Spiritual Direction is the practice of companioning individuals or groups as they deepen their relationship with God. Spiritual directors work with directees to help them listen and respond to the invitation from the Holy Spirit as they grow in spiritual maturity. The goal of spiritual direction is a holistic Shalom where the directee's practices in life (schedule, thinking, behaviors, etc) are fully in sync with their beliefs and values.
The person seeking direction shares stories of his or her encounters with God, or how he or she is cultivating a life attuned to spiritual things. The director listens and asks questions to assist the directee in his or her process of reflection. Spiritual direction focuses on the directee’s personal experience, not focusing on theological training, but intimacy with God. Some consider spiritual direction as a “sacred space for the soul.”

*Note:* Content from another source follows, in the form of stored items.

(** * Ameena AI: the study page's generation workflows

    A shallow embedding of the event handlers of [pages/StudyPage.tsx]
    ([handleGenerate], [handleSendMessage], [handleGenerateFullPresentation],
    [handleGenerateBlockDiagram], [handleGenerateVideo]) and the properties
    the specification states about them.

    The handlers are [async] functions over three collaborators:
    - the content store ([useUploadedContent]: [getStudyMaterialById],
      [updateStudyMaterial]), an interface here, with the store the
      specification describes as one instance;
    - the AI gateway ([geminiService]), a record of functions whose results
      are promises: what the promise settles to, what it reports through
      its progress callback, and what other workflows did to the store
      while the handler was suspended on it;
    - React state ([useState] cells), a record updated by setters.

    A handler is a state-and-exception computation over a world made of the
    store, the React state, the clock and a trace of the gateway calls and
    store writes it performed. *)

From Stdlib Require Import Ascii String ZArith List Lia.
From stdpp Require Import base option list strings gmap fin_maps pretty.

Local Open Scope string_scope.
Local Open Scope list_scope.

Classical spiritual direction consists of three simple practices: to be with someone, to listen to them and to help them pray. In addition, people seeking direction commit themselves to a daily spiritual practice (not necessarily praying each day) that draws them closer to God, creating awareness of how God has moved, is moving, and may move in their lives. The emphasis is on being rather than doing.
Spiritual direction is not about specific theology or ideology. It focuses on the directee’s personal experience which is shaped by their particular life story and embodied in their unique personality. A director helps a directee reflect on what they are experiencing as they encounter God in their daily lives — through prayer, creation, desires, thoughts, and relationships with others.
Spiritual Direction is an intimate, holy activity that takes place between a spiritual director and directee (or directees). The director listens to the directee as he or she talks about his or her personal life in light of the presence of God. Spiritual direction may also involve prayer, meditation on scripture, and the cultivation of spiritual disciplines. The process is not about theological exploration and debate, but rather reflection on one's own spiritual experience. Directors work with their directees to explore questions such as: How do you experience God? What are your daily rhythms of deepening relationship with God? What are moments that you have felt close to God? and What moments do you feel the absence of God?"